▶ **TASK ITEM**
Repeat every line of the data verbatim.
········
Lemma accept_spec w fds content fd K1 K2 K3 K4 ps :
  tl_rep w fds content -> accepts w fds fd -> metadata_ready (net_sys (tw_net w)) K1 K2 K3 K4 ps ->
  wp tcp_listener_accept (fun _ w' => exists meta,
    metadata_events (net_sys (tw_net w)) ps meta /\ Forall (pushed_ok (klasses (net_sys (tw_net w)))) meta /\
    tl_rep w' (fds ++ [fd]) content /\ klasses (net_sys (tw_net w')) = klasses (net_sys (tw_net w)) /\ buffer_size w' = buffer_size w /\
    sent_to fd (tw_net w') = sent_to fd (tw_net w) ++ wire_cells meta) w.
Proof.
  intros R A MR. pose proof A as [Hgen Hroom _ _ Hnew _ _ _]. pose proof R as [(m&Em&Hm&Hne) (server&Es&Rs&Hrun) (b&Eb&Rb) Hfl _].
  unfold tcp_listener_accept. apply wp_bind. unfold field at 1. apply wp_bind, wp_gets. eapply wp_some; [exact Es|]. rewrite some_bind.
  apply wp_bind. unfold accept_client. eapply wp_call; [by eapply greet_spec|].
  intros o w1 (->&meta&Hev&Hok&(So1&So2&So3&So4&So5)&El&_&Ej&Hsent). apply wp_zoom.
  assert (server_rep (tw_net w1) server fds) as Rs1 by (by eapply server_rep_mono).
  eapply wp_mono; [by apply (add_client_spec (tw_net w1) server fds fd)|]. intros server2 n2 (Ed&fds2&_&Hgr&(R2&(_&Hfd2&Hcm2)&St2&_)).
  rewrite (Hgr Hgen Hroom) in R2. apply wp_modify. exists meta. simpl. rewrite El. split_and!; try done.
  - split; simpl.
    + exists m. split; [done|]. split; [rewrite (ns_mutexes _ _ St2), So2; done|]. intros s0 [= <-]. rewrite Hcm2. by apply Hne.
    + exists server2. split; [done|]. split; [done|]. unfold ht_tcp_server_is_running in *. by rewrite Hfd2.
    + by exists b.
    + done.
    + intros fd' [n' E']. simpl in E'. congruence.
  - by rewrite (ns_klasses _ _ St2).
  - unfold sent_to in *. by rewrite Ed, Hsent.
Qed.

Lemma greeting_spec w fds content fd n K1 K2 K3 K4 ps :
  tl_rep w fds content -> accepts w fds fd -> metadata_ready (net_sys (tw_net w)) K1 K2 K3 K4 ps ->
  wp (tcp_listener_greet n) (fun _ w' => exists meta,
    metadata_events (net_sys (tw_net w)) ps meta /\ Forall (pushed_ok (klasses (net_sys (tw_net w)))) meta /\
    tl_rep w' fds content /\ klasses (net_sys (tw_net w')) = klasses (net_sys (tw_net w)) /\ buffer_size w' = buffer_size w /\
    tw_log w' = tw_log w /\ tw_joining w' = Some (n, fd) /\ sent_to fd (tw_net w') = sent_to fd (tw_net w) ++ wire_cells meta) w.
Proof.
  intros R A MR. pose proof A as [Hgen Hroom _ _ Hnew _ _ _]. pose proof R as [(m&Em&Hm&Hne) (server&Es&Rs&Hrun) (b&Eb&Rb) Hfl _].
  unfold tcp_listener_greet. apply wp_bind. unfold field at 1. apply wp_bind, wp_gets. eapply wp_some; [exact Es|]. rewrite some_bind.
  eapply wp_call; [by eapply greet_spec|]. intros o w1 (->&meta&Hev&Hok&(So1&So2&So3&So4&So5)&El&Elog&_&Hsent). apply wp_modify.
  assert (server_rep (tw_net w1) server fds) as Rs1 by (by eapply server_rep_mono). exists meta. unfold buffer_size. simpl. rewrite El. split_and!; try done.
  split; simpl; rewrite ?El.
  - exists m. split; [done|]. split; [by rewrite So2|]. done.
  - by exists server.
  - by exists b.
  - done.
  - intros fd' [n' E']. injection E' as _ <-. done.
Qed.

(** A client connects, and batches are pushed. *)
Lemma client_trace_spec w fds content fd bs K1 K2 K3 K4 ps :
  tl_rep w fds content -> accepts w fds fd -> metadata_ready (net_sys (tw_net w)) K1 K2 K3 K4 ps ->
  Forall (batch_ok (klasses (net_sys (tw_net w))) (buffer_size w)) bs ->
  wp (tcp_listener_accept;; pushes bs) (fun _ w' => exists meta fds' content' x,
    metadata_events (net_sys (tw_net w)) ps meta /\ Forall (pushed_ok (klasses (net_sys (tw_net w)))) meta /\
    tl_rep w' fds' content' /\ fd ∈ fds' /\ sent_to fd (tw_net w') = sent_to fd (tw_net w) ++ wire_cells meta ++ x /\
    whole_batches content bs x /\ x ++ content' = content ++ (bs ≫= batch_stream)) w.
Proof.
  intros R A MR HF. eapply wp_call; [by eapply accept_spec|]. intros _ w1 (meta&Hev&Hok&R1&Ek&Esz&Hs).
  eapply wp_mono; [apply (pushes_spec bs w1 (fds ++ [fd]) content R1); by rewrite Ek, Esz|].
  intros _ w2 (fds2&c2&x&R2&_&_&(T1&_)&W&Ex). destruct (T1 fd) as [Hin Hs2]; [apply elem_of_app; right; by left|apply A|].
  exists meta, fds2, c2, (concat x). split_and!; try done. by rewrite Hs2, Hs, app_assoc.
Qed.

(** The same when the client is added after [n] flushes. *)
Lemma late_client_spec w fds content fd bs n K1 K2 K3 K4 ps :
  tl_rep w fds content -> accepts w fds fd -> metadata_ready (net_sys (tw_net w)) K1 K2 K3 K4 ps ->
  Forall (batch_ok (klasses (net_sys (tw_net w))) (buffer_size w)) bs ->
  wp (tcp_listener_greet n;; pushes bs) (fun _ w' => exists meta fds' content' x,
    metadata_events (net_sys (tw_net w)) ps meta /\ Forall (pushed_ok (klasses (net_sys (tw_net w)))) meta /\
    tl_rep w' fds' content' /\ tw_log w' = tw_log w ++ x /\ concat x ++ content' = content ++ (bs ≫= batch_stream) /\
    sent_to fd (tw_net w') = sent_to fd (tw_net w) ++ wire_cells meta ++ concat (drop n x) /\ (fd ∈ fds' <-> (n < length x)%nat)) w.
Proof.
  intros R A MR HF. eapply wp_call; [by eapply (greeting_spec w fds content fd n)|]. intros _ w1 (meta&Hev&Hok&R1&Ek&Esz&Elog&Ej&Hs).
  eapply wp_mono; [apply (pushes_spec bs w1 fds content R1); by rewrite Ek, Esz|].
  intros _ w2 (fds2&c2&x&R2&_&L2&(_&_&_&J)&_&Ex). unfold joined in J. rewrite Ej in J.
  exists meta, fds2, c2, x. split_and!; try done; [by rewrite L2, Elog| |]; destruct (decide (length x <= n)%nat) as [Hx|Hx].
  - destruct J as (_&_&_&->). by rewrite Hs, drop_ge, !app_nil_r by lia.
  - destruct J as [_ [_ ->]]; [apply A|apply A|apply A|]. by rewrite Hs, <- !app_assoc.
  - destruct J as (_&Hn&_). split; [done|lia].
  - destruct J as [_ [Hin _]]; [apply A|apply A|apply A|]. split; [lia|done].
Qed.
········
▶ **TASK RESULT**
Lemma accept_spec w fds content fd K1 K2 K3 K4 ps :
  tl_rep w fds content -> accepts w fds fd -> metadata_ready (net_sys (tw_net w)) K1 K2 K3 K4 ps ->
  wp tcp_listener_accept (fun _ w' => exists meta,
    metadata_events (net_sys (tw_net w)) ps meta /\ Forall (pushed_ok (klasses (net_sys (tw_net w)))) meta /\
    tl_rep w' (fds ++ [fd]) content /\ klasses (net_sys (tw_net w')) = klasses (net_sys (tw_net w)) /\ buffer_size w' = buffer_size w /\
    sent_to fd (tw_net w') = sent_to fd (tw_net w) ++ wire_cells meta) w.
Proof.
  intros R A MR. pose proof A as [Hgen Hroom _ _ Hnew _ _ _]. pose proof R as [(m&Em&Hm&Hne) (server&Es&Rs&Hrun) (b&Eb&Rb) Hfl _].
  unfold tcp_listener_accept. apply wp_bind. unfold field at 1. apply wp_bind, wp_gets. eapply wp_some; [exact Es|]. rewrite some_bind.
  apply wp_bind. unfold accept_client. eapply wp_call; [by eapply greet_spec|].
  intros o w1 (->&meta&Hev&Hok&(So1&So2&So3&So4&So5)&El&_&Ej&Hsent). apply wp_zoom.
  assert (server_rep (tw_net w1) server fds) as Rs1 by (by eapply server_rep_mono).
  eapply wp_mono; [by apply (add_client_spec (tw_net w1) server fds fd)|]. intros server2 n2 (Ed&fds2&_&Hgr&(R2&(_&Hfd2&Hcm2)&St2&_)).
  rewrite (Hgr Hgen Hroom) in R2. apply wp_modify. exists meta. simpl. rewrite El. split_and!; try done.
  - split; simpl.
    + exists m. split; [done|]. split; [rewrite (ns_mutexes _ _ St2), So2; done|]. intros s0 [= <-]. rewrite Hcm2. by apply Hne.
    + exists server2. split; [done|]. split; [done|]. unfold ht_tcp_server_is_running in *. by rewrite Hfd2.
    + by exists b.
    + done.
    + intros fd' [n' E']. simpl in E'. congruence.
  - by rewrite (ns_klasses _ _ St2).
  - unfold sent_to in *. by rewrite Ed, Hsent.
Qed.

Lemma greeting_spec w fds content fd n K1 K2 K3 K4 ps :
  tl_rep w fds content -> accepts w fds fd -> metadata_ready (net_sys (tw_net w)) K1 K2 K3 K4 ps ->
  wp (tcp_listener_greet n) (fun _ w' => exists meta,
    metadata_events (net_sys (tw_net w)) ps meta /\ Forall (pushed_ok (klasses (net_sys (tw_net w)))) meta /\
    tl_rep w' fds content /\ klasses (net_sys (tw_net w')) = klasses (net_sys (tw_net w)) /\ buffer_size w' = buffer_size w /\
    tw_log w' = tw_log w /\ tw_joining w' = Some (n, fd) /\ sent_to fd (tw_net w') = sent_to fd (tw_net w) ++ wire_cells meta) w.
Proof.
  intros R A MR. pose proof A as [Hgen Hroom _ _ Hnew _ _ _]. pose proof R as [(m&Em&Hm&Hne) (server&Es&Rs&Hrun) (b&Eb&Rb) Hfl _].
  unfold tcp_listener_greet. apply wp_bind. unfold field at 1. apply wp_bind, wp_gets. eapply wp_some; [exact Es|]. rewrite some_bind.
  eapply wp_call; [by eapply greet_spec|]. intros o w1 (->&meta&Hev&Hok&(So1&So2&So3&So4&So5)&El&Elog&_&Hsent). apply wp_modify.
  assert (server_rep (tw_net w1) server fds) as Rs1 by (by eapply server_rep_mono). exists meta. unfold buffer_size. simpl. rewrite El. split_and!; try done.
  split; simpl; rewrite ?El.
  - exists m. split; [done|]. split; [by rewrite So2|]. done.
  - by exists server.
  - by exists b.
  - done.
  - intros fd' [n' E']. injection E' as _ <-. done.
Qed.

(** A client connects, and batches are pushed. *)
Lemma client_trace_spec w fds content fd bs K1 K2 K3 K4 ps :
  tl_rep w fds content -> accepts w fds fd -> metadata_ready (net_sys (tw_net w)) K1 K2 K3 K4 ps ->
  Forall (batch_ok (klasses (net_sys (tw_net w))) (buffer_size w)) bs ->
  wp (tcp_listener_accept;; pushes bs) (fun _ w' => exists meta fds' content' x,
    metadata_events (net_sys (tw_net w)) ps meta /\ Forall (pushed_ok (klasses (net_sys (tw_net w)))) meta /\
    tl_rep w' fds' content' /\ fd ∈ fds' /\ sent_to fd (tw_net w') = sent_to fd (tw_net w) ++ wire_cells meta ++ x /\
    whole_batches content bs x /\ x ++ content' = content ++ (bs ≫= batch_stream)) w.
Proof.
  intros R A MR HF. eapply wp_call; [by eapply accept_spec|]. intros _ w1 (meta&Hev&Hok&R1&Ek&Esz&Hs).
  eapply wp_mono; [apply (pushes_spec bs w1 (fds ++ [fd]) content R1); by rewrite Ek, Esz|].
  intros _ w2 (fds2&c2&x&R2&_&_&(T1&_)&W&Ex). destruct (T1 fd) as [Hin Hs2]; [apply elem_of_app; right; by left|apply A|].
  exists meta, fds2, c2, (concat x). split_and!; try done. by rewrite Hs2, Hs, app_assoc.
Qed.

(** The same when the client is added after [n] flushes. *)
Lemma late_client_spec w fds content fd bs n K1 K2 K3 K4 ps :
  tl_rep w fds content -> accepts w fds fd -> metadata_ready (net_sys (tw_net w)) K1 K2 K3 K4 ps ->
  Forall (batch_ok (klasses (net_sys (tw_net w))) (buffer_size w)) bs ->
  wp (tcp_listener_greet n;; pushes bs) (fun _ w' => exists meta fds' content' x,
    metadata_events (net_sys (tw_net w)) ps meta /\ Forall (pushed_ok (klasses (net_sys (tw_net w)))) meta /\
    tl_rep w' fds' content' /\ tw_log w' = tw_log w ++ x /\ concat x ++ content' = content ++ (bs ≫= batch_stream) /\
    sent_to fd (tw_net w') = sent_to fd (tw_net w) ++ wire_cells meta ++ concat (drop n x) /\ (fd ∈ fds' <-> (n < length x)%nat)) w.
Proof.
  intros R A MR HF. eapply wp_call; [by eapply (greeting_spec w fds content fd n)|]. intros _ w1 (meta&Hev&Hok&R1&Ek&Esz&Elog&Ej&Hs).
  eapply wp_mono; [apply (pushes_spec bs w1 fds content R1); by rewrite Ek, Esz|].
  intros _ w2 (fds2&c2&x&R2&_&L2&(_&_&_&J)&_&Ex). unfold joined in J. rewrite Ej in J.
  exists meta, fds2, c2, x. split_and!; try done; [by rewrite L2, Elog| |]; destruct (decide (length x <= n)%nat) as [Hx|Hx].
  - destruct J as (_&_&_&->). by rewrite Hs, drop_ge, !app_nil_r by lia.
  - destruct J as [_ [_ ->]]; [apply A|apply A|apply A|]. by rewrite Hs, <- !app_assoc.
  - destruct J as (_&Hn&_). split; [done|lia].
  - destruct J as [_ [Hin _]]; [apply A|apply A|apply A|]. split; [lia|done].
Qed.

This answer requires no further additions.